I’m grateful for top medical care.

I’m grateful for speaking out about Endometriosis and getting so much love and support.

I’m grateful for going to a good hospital when I needed it.

I’m grateful that my body just knows what to do when recovering from a major operation. Seriously. It’s in the worst shape of its life, covered in scars and bruises, but this body? I love her so much for what she’s got me through.

For those of you who had been following my journey, I had my initial diagnosis of Endometriosis in February through a laparoscopy. It started with something not feeling right, and a range of symptoms jumbled up together to indicate alarms I could not ignore.

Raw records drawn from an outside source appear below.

(** The repetition of one code point of a class: what follows it was
    reached after some code points of the class. *)
Lemma star_chr_reaches (p : char -> bool) (k : mstate -> option A)
  (fuel : nat) (st : mstate) :
  star_loop (rmatch (Chr p)) k fuel st = Some x ->
  exists n,
    n <= length (m_rest st)
    /\ forallb p (firstn n (m_rest st)) = true
    /\ k (after st n) = Some x.
Proof.
  revert st; induction fuel as [|fuel IH]; intros st; cbn [star_loop].
  - intros H. exists 0. rewrite after_0. simpl. split; [lia | auto].
  - cbn [rmatch]. destruct (m_rest st) as [|c rest] eqn:E.
    + intros H. exists 0. rewrite after_0. simpl. auto.
    + destruct (p c) eqn:Ec.
      * assert (Hlt : (m_pos st <? m_pos (advance st rest)) = true)
          by (apply Nat.ltb_lt; simpl; lia).
        rewrite Hlt.
        destruct (star_loop _ k fuel (advance st rest)) as [a|] eqn:Es.
        -- intros [= ->]. destruct (IH _ Es) as (n & Hn & Hp & Hk).
           exists (S n). simpl in Hn, Hp. simpl. rewrite Ec, Hp.
           rewrite <- (after_advance st c rest n E).
           split; [lia | auto].
        -- intros H. exists 0. rewrite after_0. simpl. split; [lia | auto].
      * intros H. exists 0. rewrite after_0. simpl. split; [lia | auto].
Qed.

Lemma plus_chr_reaches (p : char -> bool) (k : mstate -> option A)
  (st : mstate) :
  rmatch (Plus (Chr p)) st k = Some x ->
  exists n,
    0 < n /\ n <= length (m_rest st)
    /\ forallb p (firstn n (m_rest st)) = true
    /\ k (after st n) = Some x.
Proof.
  unfold Plus. cbn [rmatch].
  destruct (m_rest st) as [|c rest] eqn:E; [discriminate|].
  destruct (p c) eqn:Ec; [|discriminate]. intros H.
  apply star_chr_reaches in H. destruct H as (n & Hn & Hp & Hk).
  exists (S n). simpl in Hn, Hp. simpl. rewrite Ec, Hp.
  rewrite <- (after_advance st c rest n E).
  repeat split; try lia; auto.
Qed.

End MatcherProperties.

Lemma firstn_nonempty {A : Type} (n : nat) (l : list A) :
  0 < n -> n <= length l -> firstn n l <> [].
Proof.
  destruct n as [|n]; [lia|]. destruct l as [|a l]; simpl; [lia|].
  discriminate.
Qed.
(** The dictionary [api_book] returns. *)
Module Confirmation.
Record t : Type := {
  status : string;
  provider : string;
  provider_internal_id : string;
  confirmation_code : string
}.
End Confirmation.

(** [GET /api/search/haircuts]: the list under the key [results]. *)
Definition api_search_haircuts (W : World) (q when : option string)
  (budget_max distance_miles_max : option Q) (service stylist : option string)
  (lat lng : option Q) (limit : Z) : Py (list NormalizedSlot.t) :=
  search <- (if str_truthy q then lift (conversational_to_search q)
             else ret {| SearchRequest.query := None;
                         SearchRequest.when := when;
                         SearchRequest.budget_max := budget_max;
                         SearchRequest.distance_miles_max :=
                           distance_miles_max;
                         SearchRequest.service := service;
                         SearchRequest.stylist := stylist;
                         SearchRequest.lat := lat;
                         SearchRequest.lng := lng;
                         SearchRequest.limit := limit |}) ;;
  results <- search_haircuts_internal W search ;;
  ret results.

(** [POST /api/book]. *)
Definition api_book (W : World) (req : BookingRequest.t)
  : Py Confirmation.t :=
  n <- randint W 10000 99999 ;;
  ret {| Confirmation.status := "confirmed";
         Confirmation.provider := BookingRequest.provider req;
         Confirmation.provider_internal_id :=
           BookingRequest.provider_internal_id req;
         Confirmation.confirmation_code := "CONF-" ++ PyStr.of_int n |}.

In my first operation, they removed what endometriosis lesions they could from my abdomen, but the problem was that it was on my bowel, and they didn’t know how deep it would be until they started to dig. One thing was for sure that my endometriosis specialist was not going to touch it without a bowel surgeon present, and they were absolutely not going to touch anything without my consent. So I went through the next couple of months of them going back and forward with how they were going to treat it, talking, planning, consenting. In the meantime I was sent for a number of tests to rule out any other issues, cystoscopy, colonoscopy, blood tests (goodbye money).

(This is how this fucker of a disease fucks with you, if you want a simple explanation by the way).

Endometriosis from Endometriosis.org on Vimeo.

In the end, the date was set. When the surgery came around I could not wait for the day to come. I only understood how complex the procedure would be when about 187 different doctors and assistants introduced themselves to me in the bay when I was being wheeled in. Bowel surgery is mostly fine when you’re young, but there is a high risk of infection or puncturing the bowel. There is also a risk you might need a colostomy bag when your bowel is mending. Something I was not super keen on, but didn’t really care at this point.

I was keen for them to do anything they needed to make me feel better.

And I was grateful for the 187 doctors and assistants in that room, because I ended up having a whopper of an operation for almost six hours. They re-sectioned part of my bowel, where the endometriosis had permeated through the whole wall (no wonder I had a stomach ache for six months!), scraped around my uterus, bladder and removed a chunk of scar tissue around my appendix which was causing pain and problems.

When I came to, I was super sick from the anaesthetic and don’t remember much between vomits and painkillers for the first three days in hospital. But I must have been posting that life was glorious whilst I was high…. ahhhhh. On day five I stopped throwing up, got off the drip and started a sloppy food diet, that made me want to start throwing up again. On day six, I started low-residue foods (basically white carbs!), and got sent home to my kitty cats, who diligently took up nursing patrol, under the eyes of The Ginger Hunk.

The road from here will be another week or so of rest (I only left the house for the first time today, I still get super tired!), slowly introducing more fibre over the next three weeks and I can start light exercise again in two weeks time. I’ll be seeing a nutritionist to look at low inflammatory food and crossing my fingers and toes that the next few years are pain free and what they did will slow the growth of this disease – unfortunately there is no cure.

So that’s where it’s at for the eve of my 37th year.

It’s not party central, but things could be much worse!